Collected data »

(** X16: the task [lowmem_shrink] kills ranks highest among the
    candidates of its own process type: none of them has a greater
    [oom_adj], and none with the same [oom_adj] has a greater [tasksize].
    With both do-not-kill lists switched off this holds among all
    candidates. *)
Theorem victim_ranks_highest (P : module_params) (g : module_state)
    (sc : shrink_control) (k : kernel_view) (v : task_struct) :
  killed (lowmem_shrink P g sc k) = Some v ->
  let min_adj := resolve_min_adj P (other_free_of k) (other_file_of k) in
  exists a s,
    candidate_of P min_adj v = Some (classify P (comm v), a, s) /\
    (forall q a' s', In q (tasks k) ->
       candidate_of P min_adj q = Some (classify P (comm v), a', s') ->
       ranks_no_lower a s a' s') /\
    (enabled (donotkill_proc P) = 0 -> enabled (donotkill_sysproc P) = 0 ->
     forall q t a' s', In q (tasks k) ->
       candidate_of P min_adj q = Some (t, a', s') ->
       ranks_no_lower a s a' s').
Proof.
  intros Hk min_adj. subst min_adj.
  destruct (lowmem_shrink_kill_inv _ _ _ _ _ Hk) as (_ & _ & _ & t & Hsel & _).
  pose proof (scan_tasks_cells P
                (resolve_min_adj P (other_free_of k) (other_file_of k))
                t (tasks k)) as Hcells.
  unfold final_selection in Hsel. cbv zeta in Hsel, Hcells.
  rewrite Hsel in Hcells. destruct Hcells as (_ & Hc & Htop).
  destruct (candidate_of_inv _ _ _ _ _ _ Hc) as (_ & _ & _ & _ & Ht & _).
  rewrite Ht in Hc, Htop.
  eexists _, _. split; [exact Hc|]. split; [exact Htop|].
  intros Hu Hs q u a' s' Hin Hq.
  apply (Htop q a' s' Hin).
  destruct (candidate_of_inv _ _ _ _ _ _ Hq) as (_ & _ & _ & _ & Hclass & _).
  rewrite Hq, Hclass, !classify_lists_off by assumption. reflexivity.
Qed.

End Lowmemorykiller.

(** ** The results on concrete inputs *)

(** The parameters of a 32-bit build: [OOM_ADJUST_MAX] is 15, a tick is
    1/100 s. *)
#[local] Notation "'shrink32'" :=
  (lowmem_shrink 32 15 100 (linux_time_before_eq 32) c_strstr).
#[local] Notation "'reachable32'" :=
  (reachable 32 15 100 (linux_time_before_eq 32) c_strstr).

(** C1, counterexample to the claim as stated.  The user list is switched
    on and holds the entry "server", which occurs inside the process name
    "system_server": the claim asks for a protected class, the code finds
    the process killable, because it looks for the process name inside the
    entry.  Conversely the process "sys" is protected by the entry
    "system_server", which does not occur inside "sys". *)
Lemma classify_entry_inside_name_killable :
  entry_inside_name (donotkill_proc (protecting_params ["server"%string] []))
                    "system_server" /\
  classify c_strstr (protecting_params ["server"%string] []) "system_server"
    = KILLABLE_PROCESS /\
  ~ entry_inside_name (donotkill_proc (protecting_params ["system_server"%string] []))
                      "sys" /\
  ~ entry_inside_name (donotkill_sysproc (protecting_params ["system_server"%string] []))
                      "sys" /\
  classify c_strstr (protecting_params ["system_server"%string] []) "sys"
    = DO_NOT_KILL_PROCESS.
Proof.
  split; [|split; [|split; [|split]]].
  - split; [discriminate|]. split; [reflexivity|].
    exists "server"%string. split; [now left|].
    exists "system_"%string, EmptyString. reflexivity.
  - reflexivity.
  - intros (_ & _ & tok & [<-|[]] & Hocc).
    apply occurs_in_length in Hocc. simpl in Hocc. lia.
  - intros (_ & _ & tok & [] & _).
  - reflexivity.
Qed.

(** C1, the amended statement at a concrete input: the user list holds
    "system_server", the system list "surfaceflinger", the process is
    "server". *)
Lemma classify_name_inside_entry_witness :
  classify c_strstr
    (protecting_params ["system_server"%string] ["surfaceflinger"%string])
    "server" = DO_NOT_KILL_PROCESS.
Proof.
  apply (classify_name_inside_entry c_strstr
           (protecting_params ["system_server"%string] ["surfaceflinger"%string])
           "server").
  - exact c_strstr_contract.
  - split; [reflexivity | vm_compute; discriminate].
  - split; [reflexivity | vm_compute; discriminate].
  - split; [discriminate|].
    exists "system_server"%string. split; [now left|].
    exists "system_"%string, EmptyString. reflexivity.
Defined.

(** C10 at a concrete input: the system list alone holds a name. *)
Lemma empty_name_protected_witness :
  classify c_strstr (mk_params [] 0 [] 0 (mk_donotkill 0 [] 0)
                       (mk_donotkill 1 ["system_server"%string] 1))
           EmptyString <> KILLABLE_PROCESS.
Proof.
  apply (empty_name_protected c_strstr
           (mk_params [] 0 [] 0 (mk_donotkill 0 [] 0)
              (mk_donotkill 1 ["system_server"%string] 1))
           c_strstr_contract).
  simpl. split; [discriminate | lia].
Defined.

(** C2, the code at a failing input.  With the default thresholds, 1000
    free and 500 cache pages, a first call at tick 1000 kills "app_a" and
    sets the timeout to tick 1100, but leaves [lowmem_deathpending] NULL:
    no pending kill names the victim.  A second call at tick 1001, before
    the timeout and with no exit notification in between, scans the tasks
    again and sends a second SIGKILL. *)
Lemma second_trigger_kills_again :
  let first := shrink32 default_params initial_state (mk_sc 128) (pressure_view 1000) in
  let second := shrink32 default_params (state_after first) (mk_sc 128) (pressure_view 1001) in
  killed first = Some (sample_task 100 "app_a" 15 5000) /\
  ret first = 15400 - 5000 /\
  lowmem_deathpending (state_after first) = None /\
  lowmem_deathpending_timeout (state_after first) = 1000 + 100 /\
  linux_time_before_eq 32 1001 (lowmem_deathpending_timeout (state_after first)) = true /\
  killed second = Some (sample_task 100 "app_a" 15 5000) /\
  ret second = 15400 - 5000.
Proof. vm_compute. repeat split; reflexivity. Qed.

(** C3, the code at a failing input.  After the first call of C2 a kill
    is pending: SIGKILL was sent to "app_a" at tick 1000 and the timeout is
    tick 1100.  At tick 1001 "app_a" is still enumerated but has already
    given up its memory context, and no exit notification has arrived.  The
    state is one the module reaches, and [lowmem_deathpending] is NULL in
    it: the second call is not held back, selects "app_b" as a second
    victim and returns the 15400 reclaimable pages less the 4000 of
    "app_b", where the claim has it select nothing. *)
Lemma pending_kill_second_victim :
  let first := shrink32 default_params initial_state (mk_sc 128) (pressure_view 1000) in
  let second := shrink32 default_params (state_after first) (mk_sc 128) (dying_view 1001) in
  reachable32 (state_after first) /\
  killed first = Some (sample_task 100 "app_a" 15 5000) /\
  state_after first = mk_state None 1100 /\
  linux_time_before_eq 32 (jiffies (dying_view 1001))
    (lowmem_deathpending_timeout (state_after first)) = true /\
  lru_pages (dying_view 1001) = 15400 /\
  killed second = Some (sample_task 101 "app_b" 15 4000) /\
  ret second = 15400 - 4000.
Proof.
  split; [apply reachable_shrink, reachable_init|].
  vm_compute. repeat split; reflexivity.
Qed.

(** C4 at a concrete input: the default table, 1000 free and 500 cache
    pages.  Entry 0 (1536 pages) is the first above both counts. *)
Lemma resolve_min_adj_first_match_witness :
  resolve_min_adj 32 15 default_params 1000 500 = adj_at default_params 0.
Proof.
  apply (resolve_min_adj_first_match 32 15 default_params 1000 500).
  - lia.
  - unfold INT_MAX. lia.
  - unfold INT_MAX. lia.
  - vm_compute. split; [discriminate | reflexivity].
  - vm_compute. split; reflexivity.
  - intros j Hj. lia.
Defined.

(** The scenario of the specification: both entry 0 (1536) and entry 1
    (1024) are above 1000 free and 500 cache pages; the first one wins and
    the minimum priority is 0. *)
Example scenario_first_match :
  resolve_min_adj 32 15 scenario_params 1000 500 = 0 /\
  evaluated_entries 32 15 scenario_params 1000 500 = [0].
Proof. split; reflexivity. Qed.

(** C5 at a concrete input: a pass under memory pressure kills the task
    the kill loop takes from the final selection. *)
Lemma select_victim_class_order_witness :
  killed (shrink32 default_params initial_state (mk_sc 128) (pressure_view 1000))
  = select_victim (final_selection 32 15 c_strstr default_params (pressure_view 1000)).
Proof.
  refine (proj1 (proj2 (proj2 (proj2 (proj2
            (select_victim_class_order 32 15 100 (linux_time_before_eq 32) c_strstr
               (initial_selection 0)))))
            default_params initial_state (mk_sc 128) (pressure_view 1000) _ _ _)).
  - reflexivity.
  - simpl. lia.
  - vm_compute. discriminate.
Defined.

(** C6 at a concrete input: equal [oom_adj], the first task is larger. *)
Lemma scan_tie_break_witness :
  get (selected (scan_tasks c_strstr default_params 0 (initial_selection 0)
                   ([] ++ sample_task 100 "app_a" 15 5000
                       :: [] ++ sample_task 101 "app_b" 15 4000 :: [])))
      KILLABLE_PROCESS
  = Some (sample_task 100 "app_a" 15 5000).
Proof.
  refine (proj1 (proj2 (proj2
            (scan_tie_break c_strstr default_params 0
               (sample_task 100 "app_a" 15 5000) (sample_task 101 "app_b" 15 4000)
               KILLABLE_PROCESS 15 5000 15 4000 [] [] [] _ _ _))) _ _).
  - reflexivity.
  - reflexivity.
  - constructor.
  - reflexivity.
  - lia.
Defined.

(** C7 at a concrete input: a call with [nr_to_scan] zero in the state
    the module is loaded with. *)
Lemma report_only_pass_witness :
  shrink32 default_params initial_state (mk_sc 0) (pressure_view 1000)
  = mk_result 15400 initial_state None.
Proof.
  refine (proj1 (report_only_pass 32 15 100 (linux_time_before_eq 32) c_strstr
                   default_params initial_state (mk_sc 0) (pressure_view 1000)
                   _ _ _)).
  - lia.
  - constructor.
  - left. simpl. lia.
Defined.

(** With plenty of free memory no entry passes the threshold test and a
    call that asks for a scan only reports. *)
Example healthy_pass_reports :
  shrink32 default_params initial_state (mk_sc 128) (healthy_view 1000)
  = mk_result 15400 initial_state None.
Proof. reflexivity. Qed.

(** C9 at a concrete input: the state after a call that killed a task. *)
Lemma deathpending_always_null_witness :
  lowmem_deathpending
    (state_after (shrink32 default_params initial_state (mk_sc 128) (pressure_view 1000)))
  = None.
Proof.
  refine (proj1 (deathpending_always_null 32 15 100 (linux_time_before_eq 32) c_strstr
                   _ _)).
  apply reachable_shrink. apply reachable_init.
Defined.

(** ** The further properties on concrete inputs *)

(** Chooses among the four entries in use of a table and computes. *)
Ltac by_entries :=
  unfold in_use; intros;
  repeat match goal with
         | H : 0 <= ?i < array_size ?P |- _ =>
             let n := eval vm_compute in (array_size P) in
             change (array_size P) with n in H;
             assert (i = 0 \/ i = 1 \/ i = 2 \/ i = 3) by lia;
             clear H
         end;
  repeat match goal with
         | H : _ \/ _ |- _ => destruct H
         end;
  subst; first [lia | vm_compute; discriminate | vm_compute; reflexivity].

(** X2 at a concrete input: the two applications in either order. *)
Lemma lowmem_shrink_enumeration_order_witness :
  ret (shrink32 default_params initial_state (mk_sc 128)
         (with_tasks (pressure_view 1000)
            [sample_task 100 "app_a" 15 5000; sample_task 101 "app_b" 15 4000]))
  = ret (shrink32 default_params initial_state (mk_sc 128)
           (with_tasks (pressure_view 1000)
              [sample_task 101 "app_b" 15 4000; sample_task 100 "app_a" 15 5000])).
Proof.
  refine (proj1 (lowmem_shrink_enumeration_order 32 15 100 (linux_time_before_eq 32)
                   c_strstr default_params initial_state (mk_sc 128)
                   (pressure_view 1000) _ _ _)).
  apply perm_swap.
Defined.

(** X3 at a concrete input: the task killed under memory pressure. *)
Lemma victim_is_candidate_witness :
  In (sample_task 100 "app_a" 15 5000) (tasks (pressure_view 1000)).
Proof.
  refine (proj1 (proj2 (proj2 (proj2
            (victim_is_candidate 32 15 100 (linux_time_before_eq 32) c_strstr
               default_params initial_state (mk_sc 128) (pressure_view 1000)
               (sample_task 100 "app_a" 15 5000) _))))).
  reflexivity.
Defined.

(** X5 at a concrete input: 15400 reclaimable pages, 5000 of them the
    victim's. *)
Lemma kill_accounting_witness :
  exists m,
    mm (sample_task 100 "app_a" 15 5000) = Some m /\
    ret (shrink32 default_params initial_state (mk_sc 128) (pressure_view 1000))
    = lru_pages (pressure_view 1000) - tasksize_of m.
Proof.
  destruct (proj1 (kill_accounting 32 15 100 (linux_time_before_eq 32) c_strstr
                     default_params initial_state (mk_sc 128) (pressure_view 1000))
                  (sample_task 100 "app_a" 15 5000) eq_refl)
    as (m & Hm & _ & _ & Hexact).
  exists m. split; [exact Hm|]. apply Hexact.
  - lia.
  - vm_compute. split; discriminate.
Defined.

What you will do » Each line from the first line of the entries up to and including the line containing "rewrite Hsel in" should be transcribed exactly, with all other lines left out.

Expected answer »
(** X16: the task [lowmem_shrink] kills ranks highest among the
    candidates of its own process type: none of them has a greater
    [oom_adj], and none with the same [oom_adj] has a greater [tasksize].
    With both do-not-kill lists switched off this holds among all
    candidates. *)
Theorem victim_ranks_highest (P : module_params) (g : module_state)
    (sc : shrink_control) (k : kernel_view) (v : task_struct) :
  killed (lowmem_shrink P g sc k) = Some v ->
  let min_adj := resolve_min_adj P (other_free_of k) (other_file_of k) in
  exists a s,
    candidate_of P min_adj v = Some (classify P (comm v), a, s) /\
    (forall q a' s', In q (tasks k) ->
       candidate_of P min_adj q = Some (classify P (comm v), a', s') ->
       ranks_no_lower a s a' s') /\
    (enabled (donotkill_proc P) = 0 -> enabled (donotkill_sysproc P) = 0 ->
     forall q t a' s', In q (tasks k) ->
       candidate_of P min_adj q = Some (t, a', s') ->
       ranks_no_lower a s a' s').
Proof.
  intros Hk min_adj. subst min_adj.
  destruct (lowmem_shrink_kill_inv _ _ _ _ _ Hk) as (_ & _ & _ & t & Hsel & _).
  pose proof (scan_tasks_cells P
                (resolve_min_adj P (other_free_of k) (other_file_of k))
                t (tasks k)) as Hcells.
  unfold final_selection in Hsel. cbv zeta in Hsel, Hcells.
  rewrite Hsel in Hcells. destruct Hcells as (_ & Hc & Htop).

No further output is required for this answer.